Alterother, Jan 23 2012
  

       //Very few apes have fully prehensile tails// for the same reason that very few apes have fully functioning wings.
spidermother, Jan 23 2012
  

       //structural differences in the brain that could be linked to the early development of brain-organ mappings that were directly linked to associations formed in early life// (and other similar comments)   

       So, hook up the extra hardware at birth, and maybe the brain-hardware mapping will form at the same time as the more "natural" mappings?
Wrongfellow, Jan 24 2012
  

       That would be the natural conclusion - the tricky part being finding willing mothers who are happy for their unborn children to undergo unnecessary experimental surgery. Ideally, you need some form of underground/island laboratory (optionally disguised as a volcano) from which you could practice all manner of abominationry away from the prying eyes of the medical community, the shortsighted fools.
zen_tom, Jan 24 2012
  

       //Apes/Monkeys can fully control their tails just like legs.//   

       See any Dicovery/Animal Planet Episode on Monkeys. They use it for balancing and hanging to tree branches.   

       I persoanlly know some people who can move their ears, little bit. Which means, with training, it may be possible to control tails, in case of us humans, if we had had those.
VJW, Jan 24 2012
  

       It may not directly follow - consider the genetic ability to roll one's tongue - you either have it, or you don't. And no manner of learning will allow someone who can't roll their tongue to change that. What if the remnants of a tail follow a similar model, or indeed have been bred out altogether?
zen_tom, Jan 24 2012
  

       //Apes/Monkeys can fully control their tails just like legs.//   

       My objection to that statement, which I may have expressed a little cryptically above, is that apes don't have tails.
spidermother, Jan 24 2012
  

       I'm worried about this 'extra hardware' of yours, VJW. Assuming for the moment that we do still have some functioning tail control wetware, I would guess it is mostly configured for waggling something from side to side. I'm struggling to think of any useful hardware, other than a large, heraldic flag, that this functionality might be applied to. A flag would be good though.
DrBob, Jan 24 2012
  

       I'm so excited I'm stimulating my coccyx.
rcarty, Jan 24 2012
  

       A flag is a good enough application for me.

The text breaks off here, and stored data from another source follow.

Lemma manifest_validate_Ok files : manifest_validate files = Ok tt <-> manifest_wf files.
Proof.
  unfold manifest_validate. split.
  - destruct (N.ltb_spec MAX_TREE_FILES (N.of_nat (length files))); [done|].
    destruct (check_paths [] files) as [paths|] eqn:Hp; [|done].
    apply check_paths_Ok in Hp as (-> & Hval & Hnd & _).
    intros Hpar%check_parents_Ok. split; [lia|done|done|].
    intros f g Hf Hg b Heq. rewrite Forall_forall in Hpar. apply (Hpar g Hg (bf_path f)).
    + apply elem_of_parents. eauto.
    + rewrite app_nil_r, elem_of_reverse. by apply list_elem_of_fmap_2.
  - intros [Hc Hval Hnd Hdirs].
    destruct (N.ltb_spec MAX_TREE_FILES (N.of_nat (length files))); [lia|].
    assert (Hcp : forall seen, Forall (fun f => bf_path f ∉ seen) files ->
      check_paths seen files = Ok (reverse (map bf_path files) ++ seen)).
    { clear Hdirs Hc H. induction files as [|f fs IH]; intros seen Hns; [done|].
      apply Forall_cons in Hval as [Hv Hval]. apply Forall_cons in Hns as [Hf Hns].
      simpl in Hnd. apply NoDup_cons in Hnd as [Hfn Hnd]. simpl. rewrite Hv.
      rewrite bool_decide_eq_false_2 by done. rewrite IH; [|done..|].
      - by rewrite reverse_cons, <-app_assoc.
      - rewrite Forall_forall in Hns |- *. intros g Hg. apply not_elem_of_cons. split; [|auto].
        intros Heq. apply Hfn. rewrite <-Heq. by apply list_elem_of_fmap_2. }
    rewrite Hcp by (apply Forall_forall; set_solver). apply check_parents_Ok.
    apply Forall_forall. intros g Hg p (b & Hb)%elem_of_parents.
    rewrite app_nil_r, elem_of_reverse. intros (f & -> & Hf)%list_elem_of_fmap. exact (Hdirs f g Hf Hg b Hb).
Qed.

Lemma manifest_wf_perm l k : l ≡ₚ k -> manifest_wf l -> manifest_wf k.
Proof.
  intros Hp []. split.
  - by rewrite <-Hp.
  - by rewrite <-Hp.
  - by rewrite <-Hp.
  - intros f g. rewrite <-Hp. auto.
Qed.

Lemma out_of_order_sorted files :
  StronglySorted str_le (map bf_path files) -> NoDup (map bf_path files) -> out_of_order files = false.
Proof.
  induction files as [|f [|g fs] IH]; [done|done|].
  intros Hs Hnd. cbn [map] in *. inversion Hs as [|? ? Hs' Hall]; subst.
  apply NoDup_cons in Hnd as [Hf Hnd].
  change (out_of_order (f :: g :: fs)) with
    ((match str_cmp (bf_path f) (bf_path g) with Lt => false | _ => true end) || out_of_order (g :: fs)).
  rewrite IH, orb_false_r by done. apply Forall_cons in Hall as [Hle _]. unfold str_le in Hle.
  destruct (str_cmp (bf_path f) (bf_path g)) eqn:E; [|done..].
  apply (ocmp_eq (bf_path f) (bf_path g)) in E. set_solver.
Qed.

(** ** Hexadecimal ids *)

Lemma nibble_hex_digit d : d < 16 -> nibble (hex_digit d) = Some d.
Proof.
  intros. unfold hex_digit. destruct (N.ltb_spec d 10); unfold nibble; n_decide; f_equal; lia.
Qed.

Lemma hex_digit_range d : d < 16 -> 48 <= hex_digit d < 103.
Proof. intros. unfold hex_digit. n_decide; lia. Qed.

Lemma nibbles_of_byte b : b < 256 ->
  N.shiftr b 4 < 16 /\ N.land b 15 < 16 /\ N.lor (N.shiftl (N.shiftr b 4) 4) (N.land b 15) = b.
Proof.
  intros Hb. change 15 with (N.ones 4). rewrite N.land_ones, N.shiftr_div_pow2. split_and!; [n_div_lia..|].
  rewrite <-N.shiftr_div_pow2. apply N.bits_inj. intros i. rewrite N.lor_spec, <-N.land_ones, N.land_spec.
  destruct (N.ltb_spec i 4).
  - rewrite N.shiftl_spec_low, N.ones_spec_low by lia. by rewrite andb_true_r.
  - rewrite N.shiftl_spec_high', N.shiftr_spec', N.ones_spec_high by lia.
    rewrite andb_false_r, orb_false_r. f_equal. lia.
Qed.

Lemma hex_encode_range id : Forall (fun b => b < 256) id -> Forall (fun c => 48 <= c < 103) (hex_encode id).
Proof.
  induction 1 as [|b id Hb Hall IH]; simpl; [constructor|].
  destruct (nibbles_of_byte b Hb) as (? & ? & _). repeat (constructor; [by apply hex_digit_range|]). done.
Qed.

Lemma utf8_encode_ascii s : Forall (fun c => c < 128) s -> utf8_encode s = s.
Proof.
  induction 1 as [|c s Hc Hall IH]; [done|].
  change (utf8_encode (c :: s)) with (utf8_encode_char c ++ utf8_encode s).
  rewrite IH. unfold utf8_encode_char. by rewrite (proj2 (N.ltb_lt c 128)).
Qed.

Lemma hex_pairs_encode id : Forall (fun b => b < 256) id -> hex_pairs (hex_encode id) = Some id.
Proof.
  induction 1 as [|b id Hb Hall IH]; [done|]. cbn [hex_encode hex_pairs].
  destruct (nibbles_of_byte b Hb) as (? & ? & Hj).
  rewrite !nibble_hex_digit by done. simpl. rewrite IH. simpl. by rewrite Hj.
Qed.

Lemma length_hex_encode id : length (hex_encode id) = (2 * length id)%nat.
Proof. induction id as [|b id IH]; simpl; lia. Qed.

Lemma hex_no_whitespace c : 48 <= c < 103 -> is_whitespace c = false.
Proof. intros. unfold is_whitespace. by n_decide. Qed.

Lemma trim_hex id : Forall (fun b => b < 256) id -> trim (hex_encode id) = hex_encode id.
Proof.
  intros Hr%hex_encode_range. rewrite Forall_forall in Hr. apply trim_id; intros c Hc; apply hex_no_whitespace, Hr.
  - by apply head_Some_elem_of.
  - by apply last_Some_elem_of.
Qed.

Lemma hex_decode_encode id : Forall (fun b => b < 256) id -> hex_decode (hex_encode id) = Some id.
Proof.
  intros Hb. unfold hex_decode. rewrite utf8_encode_ascii.
  2: { eapply Forall_impl; [by apply hex_encode_range|]. simpl. lia. }
  unfold blen. rewrite length_hex_encode, hex_pairs_encode by done.
  replace (N.odd (N.of_nat (2 * length id))) with false; [done|]. rewrite Nat2N.inj_mul. by rewrite N.odd_mul.
Qed.

(** ** Output patterns *)

Lemma match_literals names path :
  match_segments (map Literal names) path = true <-> path = names.
Proof.
  revert path. induction names as [|a names IH]; intros path; simpl.
  - destruct path; naive_solver.
  - destruct path as [|b path]; [naive_solver|]. rewrite andb_true_iff, IH, bool_decide_eq_true. naive_solver.
Qed.

Lemma literal_segments segs :
  forallb is_literal_segment segs = true -> exists names, segs = map Literal names.
Proof.
  induction segs as [|[a| |] segs IH]; simpl; [by exists []| |done..].
  intros (names & ->)%IH. by exists (a :: names).
Qed.

Lemma map_Literal_inj a b : map Literal a = map Literal b -> a = b.
Proof. revert b. induction a as [|x a IH]; intros [|y b] H; simplify_eq/=; f_equal; auto. Qed.

(** The single-backtracking matcher of output patterns agrees with the
    reference definition of [*] and [?], for every pattern and every file name
    without a literal [*], and its loop always ends within its fuel. *)
Theorem wildcard_match_is_glob pattern name :
  STAR ∉ name ->
  wildcard_match pattern name = glob pattern name
  /\ is_Some (wildcard_loop (wildcard_fuel pattern name) pattern name 0 0 None).
Proof.
  intros Hname. destruct (loop_correct pattern name Hname (wildcard_fuel pattern name) 0 0 None)
    as (b & Hb & Hv); [done|lia..|apply fuel_measure_init|].
  unfold wildcard_match. rewrite Hb. split; [|eauto]. simpl. unfold loop_value in Hv.
  rewrite !drop_0 in Hv. destruct b, (glob pattern name) eqn:E; naive_solver.
Qed.

Lemma wildcard_match_is_glob_witness :
  wildcard_match (str "a*b?.txt") (str "axxbbc.txt") = true.
Proof.
  destruct (wildcard_match_is_glob (str "a*b?.txt") (str "axxbbc.txt")) as [Heq _];
    [by apply (bool_decide_unpack _)|].
  rewrite Heq. vm_compute. reflexivity.
Defined.

(** The matcher compares characters before it looks for a star, so a star of
    the pattern that meets a literal [*] in a name is consumed as an ordinary
    character: ["*"] does not select a file called ["*a"]. *)
Theorem wildcard_star_in_name_missed :
  wildcard_match (str "*") (str "*a") = false /\ glob (str "*") (str "*a") = true.
Proof. vm_compute. done. Qed.

(** For any pattern and any name the matcher's loop terminates. *)
Theorem wildcard_match_terminates pattern name :
  is_Some (wildcard_loop (wildcard_fuel pattern name) pattern name 0 0 None).
Proof. apply wildcard_loop_total; [done|lia..|apply fuel_measure_init]. Qed.

(** A pattern without wildcards selects exactly the file it names and the
    files below the directory it names. *)
Theorem literal_pattern_selects pat path :
  pattern_is_literal pat = true -> op_segments pat <> [] ->
  pattern_selects pat path = true <->
  exists names rest, op_segments pat = map Literal names /\ split SLASH path = names ++ rest.
Proof.
  intros (names & Hn)%literal_segments Hne. unfold pattern_selects. rewrite Hn in *.
  rewrite existsb_exists. split.
  - intros (len & _ & Hm%match_literals). exists names, (drop len (split SLASH path)).
    split; [done|]. by rewrite <-Hm, take_drop.
  - intros (names' & rest & Heq & Hs). apply map_Literal_inj in Heq as <-.
    exists (length names). rewrite match_literals, Hs, take_app_length.
    split; [|done]. apply in_seq. rewrite length_app. destruct names; [done|]. simpl. lia.
Qed.

Lemma literal_pattern_selects_witness :
  pattern_selects {| op_text := str "out"; op_segments := [Literal (str "out")] |} (str "out/a.bin") = true.
Proof.
  apply (literal_pattern_selects {| op_text := str "out"; op_segments := [Literal (str "out")] |}); [done|done|].
  exists [str "out"], [str "a.bin"]. split; vm_compute; reflexivity.
Defined.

But it may be possible to train the brain more to do more than that. Remember, monekys use it for complex act of balancing while jumping. They hang to tree branches using those tails. This suggests far more sophistication.
VJW, Jan 24 2012
  

       I can staple a flag to a ski slalom pole and ram it down the back of my trousers. I don't need a wetware link and reconfigured neural network to make it waggle back and forth. Really, wouldn't it be better to integrate _useful_ technology into our bodies, possibly via a more practical conduit?
Alterother, Jan 24 2012
  

       //the tricky part being finding willing mothers who are happy for their unborn children to undergo unnecessary experimental surgery//   

       See "The Ship Who Sang" by Anne McCaffrey.   

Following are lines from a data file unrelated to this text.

(* ===== verification/QueueInv.v ===== *)
(** * QueueInv: the invariant of the task queue

    The representation invariant of [TaskQueueInner] and the lemmas that carry it
    through the operations of [QueueOps].  It has two independent halves:

    - [core_inv]: the table, the ready queue, the backoff queue and the worker
      assignments describe the same life-cycle states, entry by entry;
    - [book_inv]: the byte accounting and the retention order match the table.

    Operations change one task at a time, so the first half is proved with a
    framing relation [touches tid q q'] (nothing but [tid] changes). *)

From S2P Require Import Prelude Collections RustStr Float Capabilities Placement Blob Task Queue QueueOps.
Local Open Scope N_scope.

(** ** The key orders are linear *)

#[global] Instance QueueOrderKey_laws : OrdLaws QueueOrderKey.
Proof.
  split; unfold ocmp, QueueOrderKey_ord.
  - intros [p s t] [p' s' t']; simpl. rewrite !then_with_eq, !N.compare_eq_iff. naive_solver.
  - intros [p s t] [p' s' t']; simpl.
    by rewrite !then_with_opp, <-!N.compare_antisym.
  - intros [p s t] [p' s' t'] [p'' s'' t'']; simpl.
    rewrite !then_with_lt, !N.compare_lt_iff, !N.compare_eq_iff. intros; lia.
Qed.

       Admittedly the surgery involved was a bit more invasive than we're talking about here.
Wrongfellow, Jan 24 2012
  

       //more practical//

What's practical got to do with it?
DrBob, Jan 24 2012
  

       Okay, more convenient, then.   

       "Uh-oh, this thingy is broken. Hey, you've got that new cybernetic integrated multi-tool, right?"   

       "Uh, yeah. Just give me a moment to take off my pants..."
Alterother, Jan 24 2012
  

       Honestly, if you're going to repurpose a chunk of brain to provide all that new tactile sensitivity and dexterity, why graft a tail on? Mightn't there be something already down there that would benefit from augmentation?